Pourquoi ne pas supprimer les stock-options ?

8 octobre 2007

Avec France Inter, la chronique quotidienne de Bernard Maris, journaliste et écrivain.

L’AMF, l’Autorité des Marchés Financiers, vient de lancer un réquisitoire impitoyable contre les dirigeants d’EADS, au premier rang desquels Noel Forgeard et André Lagardère, coupables d’avoir vendu des titres alors qu’ils connaissaient les difficultés d’Airbus. Ils ont vendu leurs actions à 30 ou 35 euros, empochant d’énormes plus-values lorsqu’ils réalisaient leurs options, alors que quelques mois plus tard, l’action ne valait plus que 18 euros et quelques. Imaginez le Titanic. Quand le Titanic a heurté l’Iceberg, les dirigeants du bateau se sont réunis, ils ont compris très vite que le bateau allait couler, et, pour ne pas créer de panique, ils n’ont pas dit aux passagers que le naufrage était inéluctable. Parmi ces dirigeants, l’armateur a sauté dans les premiers canots de sauvetage qui partaient à moitié vides, parce que les passagers croyaient encore à l’invulnérabilité du bateau. L’architecte, en revanche, est resté à bord et s’est noyé. Les deux étaient initiés. Les passagers ne l’étaient pas.

Ce qui était valable pour le naufrage du Titanic le serait aussi pour le capitalisme ?
Oui. Et comme pour le Titanic, un problème de morale surgit. Car l’économie capitaliste ne peut pas exister sans les initiés. Ce sont les initiés qui font tourner le moteur capitaliste. Pour réussir, il faut connaître un marché avant les autres, avoir un brevet avant les autres, inventer une méthode de production avant les autres, financer une entreprise avant les autres etc... L’initiation est le nerf de la réussite concurrentielle. Bref, il faut anticiper. C’est pourquoi, la notion de transparence, de concurrence pure et parfaite, chère aux libéraux, est l’une des plus sottes qui soit. Si tout le monde sait ce que tout le monde sait, il ne se passe rien. Personne n’avance. Imaginez qu’au foot, tout le monde sache, à tout moment, où le ballon va aller. Il n’y aurait plus de jeu.

Alors comment distinguer les bons initiés des mauvais ?
Eh bien, le capitaine qui abandonne son navire avant les passagers est un mauvais initié. Non seulement il est moralement infâme, mais en plus, la loi l’oblige d’assurer la sécurité des passagers avant la sienne. De même dans une entreprise. La loi interdit d’utiliser des informations au détriment de l’ensemble des autres salariés. C’est ce qu’avaient fait les dirigeants d’Enron : ils envoyaient des mails aux salariés en leur disant « achetez, achetez ! » pendant qu’eux vendaient à tour de bras.

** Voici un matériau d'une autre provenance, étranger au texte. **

(** * Oscilloscope trainer: instrument state, control dispatcher, probe and
      tutorial state machines, and the screen's signal model

    A shallow embedding of [src/main.js].  The module-level variables of the
    script ([oscState], [probeGrabbed], [frozenImageData], [wavePhase], the
    probe's position and the canvas content) are gathered in one record,
    [world], which every function threads explicitly.  Presentation-only
    effects (button textures, mesh colours and visibility, the knob rotation,
    the highlight ring, the toast countdown, the mouse cursor) are left out;
    toasts and audio cues are kept as an append-only log.

    JavaScript Numbers that the script only uses as integers (the three table
    indices, the step index, [extra.dir]) are modelled by [Z]; this is exact as
    long as the values stay safe integers (magnitude below 2^53).  Numbers that
    feed the drawing code are idealised as real numbers. *)

From Stdlib Require Import ZArith List String Ascii Bool Lia QArith Reals Lra.
Import ListNotations.

Local Open Scope string_scope.
Local Open Scope Z_scope.

(* ------------------------------------------------------------------------- *)
(** ** JavaScript helpers *)

Module JS.

(** [a % b]: the remainder takes the sign of the dividend. *)
Definition rem (a b : Z) : Z := Z.rem a b.

(** [arr[i]]: [undefined] (here [None]) outside [0, arr.length). *)
Definition index {A : Type} (arr : list A) (i : Z) : option A :=
  if i <? 0 then None else nth_error arr (Z.to_nat i).

(** [arr.length] *)
Definition length {A : Type} (arr : list A) : Z := Z.of_nat (List.length arr).

(** [x ?? d] *)
Definition nullish {A : Type} (x : option A) (d : A) : A :=
  match x with Some v => v | None => d end.

(** [Number.MAX_SAFE_INTEGER] *)
Definition MAX_SAFE_INTEGER : Z := 2 ^ 53 - 1.

Definition upper (c : ascii) : ascii :=
  let n := nat_of_ascii c in
  if (97 <=? n)%nat && (n <=? 122)%nat then ascii_of_nat (n - 32) else c.

(** [s.charAt(0).toUpperCase() + s.slice(1)], on strings of ASCII letters. *)
Definition capitalize (s : string) : string :=
  match s with
  | EmptyString => EmptyString
  | String c rest => String (upper c) rest
  end.

(** [Math.sign] on the reals. *)
Definition sign (x : R) : R :=
  if Rlt_dec 0 x then 1%R else if Rlt_dec x 0 then (-1)%R else 0%R.

End JS.

(* ------------------------------------------------------------------------- *)
(** ** Oscilloscope state *)

(** An entry of a value table: the rational it denotes and the text
    JavaScript prints for that literal in a template string. *)
Record number : Type := Num { shown : string; value : Q }.

Definition TIMEBASE_VALUES : list number :=
  [ Num "0.1" (1 # 10); Num "0.2" (2 # 10); Num "0.5" (5 # 10); Num "1" 1;
    Num "2" 2; Num "5" 5; Num "10" 10; Num "20" 20 ]%Q.

Definition VDIV_VALUES : list number :=
  [ Num "0.1" (1 # 10); Num "0.2" (2 # 10); Num "0.5" (5 # 10); Num "1" 1;
    Num "2" 2; Num "5" 5 ]%Q.

Definition TRIGGER_VALUES : list number :=
  [ Num "-3" (-3); Num "-2" (-2); Num "-1" (-1); Num "0" 0;
    Num "1" 1; Num "2" 2; Num "3" 3 ]%Q.

Record oscState : Type := OscState {
  power          : bool;
  probeConnected : bool;
  waveform       : option string;   (* [None] is [undefined] *)
  frequency      : Q;
  amplitude      : Q;
  timebaseIdx    : Z;
  vdivIdx        : Z;
  triggerIdx     : Z;
  isRunning      : bool;
  currentStep    : Z
}.

Definition oscState0 : oscState :=
  {| power := false; probeConnected := false; waveform := Some "sine";
     frequency := 1000%Q; amplitude := 3%Q;
     timebaseIdx := 3; vdivIdx := 3; triggerIdx := 3;
     isRunning := true; currentStep := 0 |}.
Lemma segments_child (pp part : string) :
  segment_ok part →
  segments (Gateway.child_path pp part) = segments pp ++ [part].
Proof.
  intros [Ht Hs]. unfold Gateway.child_path, segments.
  destruct (decide (pp = "/")) as [->|Hne].
  - rewrite app_cons, app_empty_l. simpl.
    rewrite (split_char_no_slash part Hs).
    rewrite filter_cons_False by done. by rewrite filter_cons_True.
  - change ("/" +:+ part) with (String "/" part).
    rewrite split_char_sep, filter_app, (split_char_no_slash part Hs).
    by rewrite (filter_cons_True _ part).
Qed.

(** In a consistent tree the chain of a node spells the segments of its
    path. *)
Lemma chain_segments (t : list resource) :
  consistent t = true →
  ∀ fuel i r, t !! i = Some r → i < fuel → chain fuel t i = segments (res_path r).
Proof.
  intros [_ Hall]%consistent_spec.
  induction fuel as [|fuel IH]; intros i r Hr Hi; [lia|].
  simpl. rewrite Hr. pose proof (Hall i r Hr) as Hok. unfold node_ok in Hok.
  destruct (res_parent r) as [pid|].
  - rewrite !andb_true_iff, !bool_decide_eq_true in Hok.
    destruct Hok as [[[Hlt Ht] Hs] Hp].
    destruct (t !! pid) as [pr|] eqn:Hpr; [|done]. injection Hp as Hp.
    rewrite (IH pid pr Hpr) by lia. rewrite <- Hp. by rewrite segments_child.
  - apply bool_decide_eq_true in Hok. by rewrite Hok.
Qed.

End Consistency.
Definition config_maxFaces (a : OptionsArg) : Z :=
  match arg_maxFaces a with
  | Some n => if bool_decide (n = 0) then 10 else n
  | None => 10
  end.

(** [array.slice(0, end)] for an integer [end]: a negative [end] counts
    from the end of the array. *)
Definition slice0 {A} (stop : Z) (l : list A) : list A :=
  let len := Z.of_nat (length l) in
  let final := if bool_decide (stop < 0) then Z.max (len + stop) 0
               else Z.min stop len in
  take (Z.to_nat final) l.

(** Lines 87-128, 130-156, 158-202, 204-214: what each detection resolves
    with. *)
Definition autoDetection (a : OptionsArg) : list DetectedFace :=
  let faces :=
    [mkDetectedFace "face-1" 100 80 60 80 (85 # 100) 0;
     mkDetectedFace "face-2" 300 120 55 75 (78 # 100) 1000] in
  let filteredFaces :=
    filter (λ face, Qle_bool (config_confidence a) (face_confidence face)
                    = true) faces in
  slice0 (config_maxFaces a) filteredFaces.

Definition conservativeDetection (a : OptionsArg) : list DetectedFace :=
  let faces := [mkDetectedFace "face-1" 120 90 50 70 (92 # 100) 0] in
  let filteredFaces :=
    filter (λ face, Qle_bool (8 # 10) (face_confidence face) = true) faces in
  slice0 (config_maxFaces a) filteredFaces.

Definition aggressiveDetection (a : OptionsArg) : list DetectedFace :=
  let faces :=
    [mkDetectedFace "face-1" 80 60 65 85 (65 # 100) 0;
     mkDetectedFace "face-2" 280 100 58 78 (58 # 100) 500;
     mkDetectedFace "face-3" 180 140 52 68 (52 # 100) 1500] in
  let filteredFaces :=
    filter (λ face, Qle_bool (5 # 10) (face_confidence face) = true) faces in
  slice0 (config_maxFaces a) filteredFaces.

Definition manualDetection : list DetectedFace := [].

(** Lines 30-85.  [files] is the disk; a missing input file makes the
    function throw, and the [catch] rethrows with a prefixed message. *)
Definition detectFaces (files : gmap string Z) (inputPath : string)
    (a : OptionsArg) : string + list DetectedFace :=
  match files !! inputPath with
  | None =>
      inl ("Face detection failed: " ++ ("Input file not found: " ++ inputPath))
  | Some _ =>
      inr (if String.eqb (config_mode a) "conservative"
           then conservativeDetection a
           else if String.eqb (config_mode a) "aggressive"
           then aggressiveDetection a
           else if String.eqb (config_mode a) "manual"
           then manualDetection
           else autoDetection a)
  end.

(** The confidence every face of a detection in the configured mode has at
    least. *)
Definition threshold (a : OptionsArg) : Q :=
  if String.eqb (config_mode a) "conservative" then 8 # 10
  else if String.eqb (config_mode a) "aggressive" then 5 # 10
  else config_confidence a.

(** [facesToBlurRegions] (lines 217-231).  With integer coordinates below
    2^49 the products by 0.75, 1.0, 2.5 and 2.0 and the differences are
    exact in binary64, so the rationals below are the doubles of the
    source. *)
Record BlurRegion : Set := mkBlurRegion {
  region_id : string;
  region_x : Q;
  region_y : Q;
  region_width : Q;
  region_height : Q;
  region_confidence : Q;
  region_timestamp : Z;
}.

Definition facesToBlurRegions (faces : list DetectedFace) : list BlurRegion :=
  (λ face,
     {| region_id := face_id face;
        region_x :=
          Qmax 0 (inject_Z (face_x face) - inject_Z (face_width face) * (75 # 100));
        region_y :=
          Qmax 0 (inject_Z (face_y face) - inject_Z (face_height face) * 1);
        region_width := inject_Z (face_width face) * (25 # 10);
        region_height := inject_Z (face_height face) * 2;
        region_confidence := face_confidence face;
        region_timestamp := face_timestamp face |}) <$> faces.

(** [isSameFace] (lines 277-287). *)
Definition isSameFace (face1 face2 : DetectedFace) : bool :=
  let positionThreshold := 50 in
  let sizeThreshold := 20 in
  bool_decide (Z.abs (face_x face1 - face_x face2) < positionThreshold)
  && bool_decide (Z.abs (face_y face1 - face_y face2) < positionThreshold)
  && bool_decide (Z.abs (face_width face1 - face_width face2) < sizeThreshold)
  && bool_decide
       (Z.abs (face_height face1 - face_height face2) < sizeThreshold).

(** The first loop of [trackFacesAcrossTime] (lines 241-261).  [faceTracks]
    is a [Map] that the loop enumerates: a list in insertion order.

    Lines 246-254: the first track whose last face is the same face takes
    the new face; [None] when no track does.  No track is ever empty, so
    [track[track.length - 1]] is always a face. *)
Fixpoint pushToTrack (face : DetectedFace)
    (faceTracks : list (string * list DetectedFace))
    : option (list (string * list DetectedFace)) :=
  match faceTracks with
  | [] => None
  | (trackId, track) :: rest =>
      if match last track with
         | Some lastFace => isSameFace face lastFace
         | None => false
         end
      then Some ((trackId, (track ++ [face])%list) :: rest)
      else cons (trackId, track) <$> pushToTrack face rest
  end.

(** Lines 243-259: one face. *)
Definition addFace (face : DetectedFace)
    (faceTracks : list (string * list DetectedFace))
    : list (string * list DetectedFace) :=
  match pushToTrack face faceTracks with
  | Some faceTracks' => faceTracks'
  | None =>
      (faceTracks ++
       [(("track-" ++ pretty (length faceTracks))%string, [face])])%list
  end.
(** Every listener keeps the audios and their flags. *)
Lemma step_keepsFlags e st : keepsFlags st (step e st).
Proof.
  destruct e; simpl.
  - eapply keepsFlags_trans; [apply stopLessonPlayback_keepsFlags|].
    apply keepsFlags_ext. unfold render.
    destruct view as [[language sentences]|]; [|done].
    by destruct (collectUrls language sentences).
  - unfold onSentenceChecked.
    destruct (renders st !! myToken) as [rd|]; [|apply keepsFlags_refl].
    destruct (r_sentences rd !! i) as [[|c s]|]; try apply keepsFlags_refl.
    destruct (sentenceUrls rd !! i); [|apply keepsFlags_refl].
    destruct (bool_decide _); [apply keepsFlags_refl|].
    destruct exists_; [|apply keepsFlags_refl]. simpl.
    eapply keepsFlags_trans; [|apply attachAudioButton_keepsFlags].
    by apply keepsFlags_ext.
  - unfold onLessonChecked.
    destruct (renders st !! myToken) as [rd|]; [|apply keepsFlags_refl].
    destruct (_ && _); [|apply keepsFlags_refl]. by apply keepsFlags_ext.
  - destruct (clickAudio st !! playBtn); [|apply keepsFlags_refl].
    apply onSentenceClick_keepsFlags.
  - destruct (lessonClick st !! b) as [[us ref]|]; [|apply keepsFlags_refl].
    apply onLessonClick_keepsFlags.
  - destruct (pendingPlays st !! k) as [a|]; [|apply keepsFlags_refl].
    unfold onPlaySettled, setMissing. destruct ok; [by apply keepsFlags_ext|].
    eapply keepsFlags_trans; [|apply stopCurrentAudio_keepsFlags].
    unfold keepsFlags. fields. apply flagsLe_alter; [done|apply flagsLe_refl].
  - destruct (runs st !! k) as [r|]; [|apply keepsFlags_refl].
    destruct (suspended r) as [[|]|]; try apply keepsFlags_refl.
    destruct ok; [by apply keepsFlags_ext|].
    apply resumeAt_keepsFlags, afterReject_keepsFlags.
  - destruct (runs st !! k) as [r|]; [|apply keepsFlags_refl].
    destruct (suspended r); [apply keepsFlags_refl|].
    apply resumeAt_keepsFlags, afterSleep_keepsFlags.
  - eapply keepsFlags_trans; [|apply resumeAll_keepsFlags, afterPlayOne_keepsFlags].
    set (st1 := set_audioCache _ st).
    assert (keepsFlags st st1) as H1.
    { unfold keepsFlags. subst st1. fields.
      apply flagsLe_alter; [done|apply flagsLe_refl]. }
    eapply keepsFlags_trans; [exact H1|].
    unfold wiredEnded. destruct (_ !! a); [|apply keepsFlags_refl].
    destruct (_ && _); [apply stopCurrentAudio_keepsFlags|apply keepsFlags_refl].
  - eapply keepsFlags_trans; [|apply resumeAll_keepsFlags, afterReject_keepsFlags].
    unfold wiredError, setMissing. destruct (_ !! a); [|apply keepsFlags_refl].
    destruct (wired _); [|apply keepsFlags_refl].
    assert (keepsFlags st (set_audioCache
              (alter (λ x, mkAudio (paused x) (currentTime x) true (wired x)) a)
              st)) as H1.
    { unfold keepsFlags. fields. apply flagsLe_alter; [done|apply flagsLe_refl]. }
    eapply keepsFlags_trans; [exact H1|].
    destruct (bool_decide _);
      [apply stopCurrentAudio_keepsFlags|apply keepsFlags_refl].
  - destruct (isPaused a st); [apply keepsFlags_refl|].
    unfold setCurrentTime, keepsFlags. fields.
    apply flagsLe_alter; [done|apply flagsLe_refl].
Qed.
(** *** __call__ *)

(** A loop out of iterations. *)
Definition timeout {S A} : prog S A := fun s => (Timeout, s).

(** [while bad(t): t = randint(n)], given [fuel] iterations. *)
Fixpoint redraw (fuel : nat) (bad : nat -> bool) (n : Z) (t : nat)
  : prog rstate nat :=
  if bad t then
    match fuel with
    | 0 => timeout
    | S fuel' => k ← randint n; redraw fuel' bad n k
    end
  else mret t.

(** Lines 69-75: [t[:] = i] and the three loops. *)
Definition select_donors (fuel : nat) (n : Z) (i : nat)
  : prog rstate (nat * nat * nat) :=
  t0 ← redraw fuel (fun t => t =? i) n i;
  t1 ← redraw fuel (fun t => (t =? i) || (t =? t0)) n i;
  t2 ← redraw fuel (fun t => (t =? i) || (t =? t0) || (t =? t1)) n i;
  mret (t0, t1, t2).

(** Line 77 *)
Definition mutant (f : T) (a b c : list T) : list T :=
  vadd a (vscale f (vsub b c)).

(** Lines 80-85: the mask, [np.where] against the target row, the forced
    crossing. *)
Definition crossover (e : DiffEvol) (i : nat) (v : list T)
  : prog heap (list T) :=
  rs ← at_rng (random (n_parm e));
  let mask := (fun s => fleb s (C e)) <$> rs in
  x ← get_row i;
  let u := np_where mask v x in
  ri ← at_rng (randint (Z.of_nat (n_parm e)));
  vri ← index v ri;
  if decide (ri < length u) then mret (<[ri:=vri]> u) else raise IndexError.

(** Lines 87-91 *)
Definition selection (e : DiffEvol) (i : nat) (u : list T) : prog heap unit :=
  let ufit := minfun e u in
  fi ← get_fit i;
  if fltb ufit fi then set_row i u;; set_fit i ufit else mret tt.

(** The body of the inner loop, lines 69-91. *)
Definition step (fuel : nat) (e : DiffEvol) (i : nat) : prog heap unit :=
  '(t0, t1, t2) ← at_rng (select_donors fuel (n_pop e) i);
  a ← get_row t0;
  b ← get_row t1;
  c ← get_row t2;
  let v := mutant (F e) a b c in
  u ← crossover e i v;
  selection e i u.

(** [isnan], as [x != x]. *)
Definition isnan (x : T) : bool := negb (fleb x x).

(** [np.argmin]: the first index of the least entry; a NaN counts as
    least.  [k] is the index of [x], [(j, m)] the least so far. *)
Fixpoint argmin_from (k : nat) (xs : list T) (j : nat) (m : T) : nat :=
  match xs with
  | [] => j
  | x :: rest =>
      if isnan m then j
      else if fleb m x then argmin_from (S k) rest j m
      else argmin_from (S k) rest k x
  end.
Definition argmin {S} (xs : list T) : prog S nat :=
  match xs with
  | [] => raise ValueError
  | x :: rest => mret (argmin_from 1 rest 0 x)
  end.

(** [r.fit.min()] *)
Definition amin {S} (xs : list T) : prog S T :=
  k ← argmin xs; index xs k.

(** Lines 93-94.  The arguments of [%] are evaluated left to right, so
    [self.rank] is looked up first. *)
Definition report (e : DiffEvol) (j : nat) : prog heap unit :=
  if verbose e then
    match rank e with
    | None => raise AttributeError
    | Some rk =>
        r ← gets res;
        m ← amin (fit r);
        modify (fun h =>
          {| np_random := np_random h; res := res h;
             stdout := stdout h ++ [(rk, Z.of_nat j + 1, n_gen e, m)%Z] |})
    end
  else mret tt.

(** Line 65 *)
Definition evaluate (e : DiffEvol) (i : nat) : prog heap unit :=
  x ← get_row i; set_fit i (minfun e x).

(** Lines 68-91: the inner loop. *)
Definition sweep (fuel : nat) (e : DiffEvol) : prog heap unit :=
  for_in (xrange (n_pop e)) (step fuel e).

(** Lines 68-94: the body of the outer loop. *)
Definition generation (fuel : nat) (e : DiffEvol) (j : nat) : prog heap unit :=
  sweep fuel e;; report e j.

(** Lines 96-97 *)
Definition best_index : prog heap DiffEvolResult :=
  r ← gets res;
  k ← argmin (fitness r);
  set_res {| population := population r; fitness := fitness r;
             minidx := Some k |};;
  gets res.

(** [DiffEvol.__call__]; [fuel] bounds the iterations of each [while]. *)
Definition DiffEvol_call (fuel : nat) (e : DiffEvol) : prog heap DiffEvolResult :=
  for_in (xrange (n_pop e)) (evaluate e);;
  for_in (xrange (n_gen e)) (generation fuel e);;
  best_index.

(** The heap a call starts from: [r = self.result], nothing printed yet. *)
Definition enter (e : DiffEvol) (g : rstate) : heap :=
  {| np_random := g; res := result e; stdout := [] |}.

End Model.

Arguments DiffEvolResult T : clear implicits.
Arguments DiffEvol T : clear implicits.
Arguments ndarray T : clear implicits.

(** * The vocabulary of the properties *)

(** An outcome that is a returned value. *)
Definition returns {A} (o : outcome A) : Prop :=
  match o with Ret _ => True | _ => False end.
(** * Age / autism screening client: a shallow embedding

    The repository holds one helper module ([src/utils/api.js]) and two
    variants of the single screen of the application:

    - the Material-UI screen (first [App] of the concatenated source), which
      submits through [analyzeImage] of [utils/api.js] and keeps the parsed
      response in several state slots;
    - the plain screen (second [App]), which calls [fetch] itself and renders
      the response with [renderResults].

    Values that come back from [response.json()] are arbitrary JSON, so the
    handlers are embedded over a type of JavaScript values, with the
    exceptions the source can raise made explicit. *)

From Stdlib Require Import String Ascii List ZArith QArith Bool Lia DecimalString.
Import ListNotations.
Local Open Scope string_scope.

(** ** JavaScript values, errors and the few built-ins the source calls *)

Module Js.

(** What [JSON.parse] can produce, plus [undefined] (the result of reading
    a missing property).  Numbers are the finite doubles, embedded in the
    rationals: the source only compares them and tests them for zero, and
    both are exact on doubles.  An object is its list of own properties. *)
#[warnings="-register-all"]
Inductive value : Type :=
| Undefined
| Null
| Bool (b : bool)
| Num (q : Q)
| Str (s : string)
| Arr (items : list value)
| Obj (props : list (string * value)).

(** [ToBoolean]: what [if (v)], [!v], [v && w] and [v || w] test. *)
Definition truthy (v : value) : bool :=
  match v with
  | Undefined | Null => false
  | Bool b => b
  | Num q => negb (Qeq_bool q 0)
  | Str s => negb (s =? "")
  | Arr _ | Obj _ => true
  end.

(** [typeof v === 'object'] (true of [null] and of arrays as well). *)
Definition typeof_object (v : value) : bool :=
  match v with
  | Null | Arr _ | Obj _ => true
  | _ => false
  end.

(** [v === 'literal']. *)
Definition is_string (v : value) (lit : string) : bool :=
  match v with
  | Str s => s =? lit
  | _ => false
  end.

(** [a || b] and [a ?? b] on values. *)
Definition or_else (a b : value) : value := if truthy a then a else b.

Definition nullish (v : value) : bool :=
  match v with Undefined | Null => true | _ => false end.

(** An exception object: [error.name] and [error.message]. *)
Record error : Type := mkError { name : string; message : string }.

(** [new Error(msg)] for a string [msg]. *)
Definition Error (msg : string) : error := mkError "Error" msg.

(** A [TypeError] raised by the engine itself.  For a failed property
    read or method call the message text is given in a shortened form; the
    source only displays it. *)
Definition TypeError (msg : string) : error := mkError "TypeError" msg.

(** A computation that returns or throws. *)
Inductive result (A : Type) : Type :=
| Ok (a : A)
| Throw (e : error).
Arguments Ok {A} a.
Arguments Throw {A} e.

Definition bind {A B} (m : result A) (k : A -> result B) : result B :=
  match m with
  | Ok a => k a
  | Throw e => Throw e
  end.

(** [try { m } catch (e) { h e }]. *)
Definition try_catch {A} (m : result A) (h : error -> result A) : result A :=
  match m with
  | Ok a => Ok a
  | Throw e => h e
  end.

Fixpoint lookup (k : string) (props : list (string * value)) : value :=
  match props with
  | [] => Undefined
  | (k', v) :: rest => if k =? k' then v else lookup k rest
  end.

(** [v.k].  Reading a property of [undefined] or [null] throws; a missing
    property reads as [undefined].  [get] is applied only to the property
    names of the response payload ([status], [message], [results], ...),
    none of which is a built-in property of arrays, strings, numbers or
    booleans, nor of [Object.prototype]. *)
Definition get (v : value) (k : string) : result value :=
  match v with
  | Undefined =>
      Throw (TypeError ("Cannot read properties of undefined (reading '" ++ k ++ "')"))
  | Null =>
      Throw (TypeError ("Cannot read properties of null (reading '" ++ k ++ "')"))
  | Obj props => Ok (lookup k props)
  | _ => Ok Undefined
  end.

(** [v?.k]. *)
Definition get_opt (v : value) (k : string) : value :=
  match v with
  | Obj props => lookup k props
  | _ => Undefined
  end.

(** [s.includes(pat)]. *)
Definition includes (s pat : string) : bool :=
  match index 0 pat s with
  | Some _ => true
  | None => false
  end.

Definition lower_ascii (c : ascii) : ascii :=
  let n := nat_of_ascii c in
  if (65 <=? n)%nat && (n <=? 90)%nat then ascii_of_nat (n + 32) else c.

(** [s.toLowerCase()] on the ASCII letters.  Strings are kept as UTF-8
    bytes and bytes above 127 are left alone.  The source only searches the
    lowered string for 'adult', 'invalid', 'error' and 'autistic'; the two
    non-ASCII letters whose lower case contains an ASCII letter (U+0130,
    which gives i followed by a combining dot, and the Kelvin sign, which
    gives k) cannot complete any of these words. *)
Fixpoint toLowerCase (s : string) : string :=
  match s with
  | EmptyString => EmptyString
  | String c rest => String (lower_ascii c) (toLowerCase rest)
  end.
(** * duckq: the priority queue over an embedded transactional store

    A shallow embedding of [priority_queue.go] and of the registry
    ([New], [NewPriorityQueue]) of goptics/duckq.

    The Go code talks to the store through [database/sql]: it begins a
    transaction, runs one query and/or one statement, and commits or rolls
    back.  The store is modelled as a table (a list of rows) with its id
    sequence; the calls of one operation are threaded through a small state
    monad over a [World], and everything the code cannot control (whether a
    call to the store fails, which of several equally ordered rows [LIMIT 1]
    returns, the clock, the random blocks of a cuid) is an input [Env] of the
    operation. *)

From Stdlib Require Import ZArith List Bool String Ascii Lia Arith.
From Stdlib.Strings Require Import Byte.
From Stdlib Require Import Permutation Sorted.
Import ListNotations.
Local Open Scope Z_scope.

Set Implicit Arguments.

(* ------------------------------------------------------------------ *)
(** ** The table of a priority queue ([createPriorityTable]) *)

(** [status TEXT NOT NULL]: the code writes 'pending' and 'processing';
    'done' is written by the base queue's Acknowledge. *)
Inductive Status := pending | processing | done.

Definition Status_eqb (a b : Status) : bool :=
  match a, b with
  | pending, pending | processing, processing | done, done => true
  | _, _ => false
  end.

Definition bytes := list Byte.byte.

(** One row of the table created by [createPriorityTable]; a NULL [ack_id]
    is [None]. *)
Record Row := mkRow {
  id : Z;
  data : bytes;
  status : Status;
  ack_id : option string;
  ack : bool;
  created_at : Z;
  updated_at : Z;
  priority : Z
}.
(** * Spiral particle simulation (spiral_particles.py)

    A shallow embedding of [SpiralSimulator]: the particle record, the two
    emitters, the integrator with its removal filter, and the rasterizer.

    - Python [float]  is IEEE-754 binary64: Rocq's primitive [float].
    - Python [int]    is [Z].
    - Python [str]    is [string].
    - the [random] module is a generator state threaded through the emitters;
    - [ZeroDivisionError] (in [p.life / p.max_life]) and the errors of
      [int(x)] on a NaN or an infinity are [None]. *)

From Stdlib Require Import ZArith Floats Uint63 Strings.String Strings.Ascii.
From Stdlib Require Import List Bool Lia Reals Lra.
From stdpp Require Import base option list.

Set Warnings "-inexact-float".
Local Open Scope Z_scope.

(* ================================================================== *)
(** ** Python numbers *)

Module Py.

(** [float(n)]: the binary64 value nearest to the integer [n]. *)
Definition float_of_int (n : Z) : float :=
  SF2Prim (binary_normalize prec emax n 0 false).

(** The integer part of a finite binary64 value [(-1)^s * m * 2^e], rounded
    towards zero. *)
Definition SFtrunc (s : bool) (m : positive) (e : Z) : Z :=
  cond_Zopp s (if 0 <=? e then Z.pos m * 2 ^ e else Z.pos m / 2 ^ (- e)).

(** [int(x)]: truncation towards zero; raises on a NaN ([ValueError]) and on
    an infinity ([OverflowError]). *)
Definition int_of_float (x : float) : option Z :=
  match Prim2SF x with
  | S754_zero _ => Some 0
  | S754_finite s m e => Some (SFtrunc s m e)
  | S754_infinity _ | S754_nan => None
  end.

(** Comparison of an [int] with a [float]: Python compares the two exact
    values (no conversion of the integer), and every comparison with a NaN
    is false. [(-1)^s * m * 2^e] is compared with [n] after both are scaled
    by [2^-e] when [e] is negative. *)
Definition SFcompare_int (s : bool) (m : positive) (e : Z) (n : Z) : comparison :=
  if 0 <=? e then cond_Zopp s (Z.pos m * 2 ^ e) ?= n
  else cond_Zopp s (Z.pos m) ?= n * 2 ^ (- e).

(** [x < n] *)
Definition float_lt_int (x : float) (n : Z) : bool :=
  match Prim2SF x with
  | S754_nan => false
  | S754_infinity s => s
  | S754_zero _ => 0 <? n
  | S754_finite s m e =>
      match SFcompare_int s m e n with Lt => true | _ => false end
  end.

(** [n <= x] *)
Definition int_le_float (n : Z) (x : float) : bool :=
  match Prim2SF x with
  | S754_nan => false
  | S754_infinity s => negb s
  | S754_zero _ => n <=? 0
  | S754_finite s m e =>
      match SFcompare_int s m e n with Lt => false | _ => true end
  end.

(** [a / b] on two [int]s: true division. CPython divides the two operands
    as doubles when both convert exactly (absolute value at most [2^53]),
    which is the case of every life counter here; a zero divisor raises
    [ZeroDivisionError]. *)
Definition truediv (a b : Z) : option float :=
  if b =? 0 then None
  else Some (PrimFloat.div (float_of_int a) (float_of_int b)).

(** [math.pi] *)
Definition pi : float := 0x1.921fb54442d18p+1%float.

End Py.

Les stocks-options ont favorisé les délits d’initiés. Pire, les ventes des dirigeants d’EADS ont précipité la chute de la valeur de l’action. A juste titre, le gouvernement s’oriente vers une taxation alourdie des stocks-options. Le capitalisme s’est passé des stocks-options depuis sa naissance. Pourquoi ne pas les supprimer ?

Bernard Maris,
(France Inter - www.marianne2.fr)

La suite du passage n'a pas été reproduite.